• **TASK INSTRUCTIONS**
Going down the data below, set down exactly the line with "intros [cmd p]" and each line after it through the line with "rewrite Hes in"; no other lines.

(Records drawn from a dataset)
(** The word can be read as a string. *)
Lemma ended_string b q eq w : evolves (text ++ [0]) b → ended b q eq w → cut0 (drop q b) = w.
Proof.
  intros [Hl He] [(-> & Hes & Hd & Hf & _) Hz].
  assert (take (length w) (drop q b) = w) as Ht.
  { apply list_eq. intros i. destruct (decide (i < length w)%nat) as [Hi|Hi].
    - rewrite lookup_take_lt, lookup_drop by done. destruct (lookup_lt_is_Some_2 w i Hi) as [c Hc]. rewrite Hc.
      assert (text !! (q + i)%nat = Some c) as Ht by (rewrite <-lookup_drop, Hd; by apply lookup_app_l_Some).
      destruct (He (q + i)%nat c) as [?|[_ [_ Hg]]]; [by apply lookup_app_l_Some|done|]. specialize (Hg c Ht).
      rewrite Forall_forall in Hf. specialize (Hf c (list_elem_of_lookup_2 _ _ _ Hc)). congruence.
    - rewrite lookup_take_ge by lia. symmetry. apply lookup_ge_None_2. lia. }
  rewrite <-(take_drop (length w) (drop q b)), Ht, drop_drop.
  assert (∃ junk, drop (q + length w) b = 0 :: junk) as [junk ->].
  { destruct (drop (q + length w) b) as [|z junk] eqn:Ed; [|exists junk; f_equal]; apply (f_equal head) in Ed; rewrite head_drop, Hz in Ed; cbn in Ed; congruence. }
  apply cut0_app. intros Hin. apply H0. rewrite <-(take_drop q text), Hd. apply elem_of_app. right. apply elem_of_app. by left.
Qed.

(** The command in memory is [a]: its strings read as the words of [a]. *)
Definition command (st : sh streams) (p : nat) (a : ast) : Prop :=
  repr_by (λ q _ w, cut0 (drop q (sh_buf st)) = w) (sh_heap st) p a.

Lemma parsecmd_found a (y : streams) : wf 3 a → lexed text (toks a) →
  uwp parsecmd (Sh [] (text ++ [0]) y) (λ p st, command st p a ∧ sh_sys st = y) (λ _ _, False).
Proof.
  intros Hwf Hlex. unfold parsecmd. uwp_step. uwp_step. cbv zeta. cbn [sh_buf]. rewrite !cut0_app by done.
  assert (good text (Sh [] (text ++ [0]) y)) as Hg by (split; [done|]; by intros i n ?).
  assert (at_toks text 0 (toks a ++ [])) as Hat by (rewrite app_nil_r; split; [lia|done]).
  pose proof (proj1 (parse_total text H0 (4 * es + 8)) 0%nat _ Hg ltac:(lia) ltac:(lia)) as Htot.
  pose proof (proj1 (parse_all text H0 y (4 * es + 8)) 0%nat a [] [] Hwf Hat ltac:(by left) ltac:(lia)) as Hpar.
  uwp_step. eapply uwp_mono; [exact (uwp_and _ _ _ _ _ _ Htot Hpar)| |by intros ? ? [_ []]].
  intros [cmd p] st1 [(Hp & Hg1 & _ & Hc) (h1 & -> & _ & Hr & Hat1 & _)]. cbn [fst snd] in *. destruct Hg1 as [_ Hh1]. cbn [sh_heap] in *.
  uwp_step. destruct (peek_spec text H0 (Sh h1 (text ++ [0]) y) p [] [] eq_refl Hat1) as (p1 & Hpk & _ & _ & Hes).
  rewrite Hes in Hpk by done. unfold uwp at 1. rewrite Hpk. cbn [fst snd]. rewrite decide_False by (intros Hne; by apply Hne).
  uwp_step. uwp_step. uwp_step. cbn [sh_heap].
  eapply uwp_mono; [apply (terminates_repr h1 a Hh1 cmd Hr); [done|done|cbn; by rewrite length_app, Nat.add_1_r]| |done].
  intros [] st2 (Hh2 & Hs2 & He2 & Hr2). cbn [sh_buf sh_sys] in *. uwp_step. uwp_step.
  assert (sh_buf st2 !! es = Some 0) as Hz by (eapply evolves_zero; [exact He2|]; by rewrite lookup_app_r, Nat.sub_diag).
  destruct (drop es (sh_buf st2)) as [|z line] eqn:Ed; [by apply (f_equal head) in Ed; rewrite head_drop, Hz in Ed|].
  assert (z = 0) as -> by (apply (f_equal head) in Ed; rewrite head_drop in Ed; cbn in Ed; congruence).
  assert ((memcmp (list_ptr (0 :: line)) (list_ptr (chars "cd ")) 3 =? 0) || (strcmp (cut0 (0 :: line)) (chars "cd") =? 0) = false) as -> by done.
  uwp_step. split; [|done]. unfold command. rewrite Hh2. eapply repr_mono; [|exact Hr2]. intros q eq w Hw. by eapply ended_string.
Qed.
End term.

• **PROBLEM SOLUTION**
  intros [cmd p] st1 [(Hp & Hg1 & _ & Hc) (h1 & -> & _ & Hr & Hat1 & _)]. cbn [fst snd] in *. destruct Hg1 as [_ Hh1]. cbn [sh_heap] in *.
  uwp_step. destruct (peek_spec text H0 (Sh h1 (text ++ [0]) y) p [] [] eq_refl Hat1) as (p1 & Hpk & _ & _ & Hes).
  rewrite Hes in Hpk by done. unfold uwp at 1. rewrite Hpk. cbn [fst snd]. rewrite decide_False by (intros Hne; by apply Hne).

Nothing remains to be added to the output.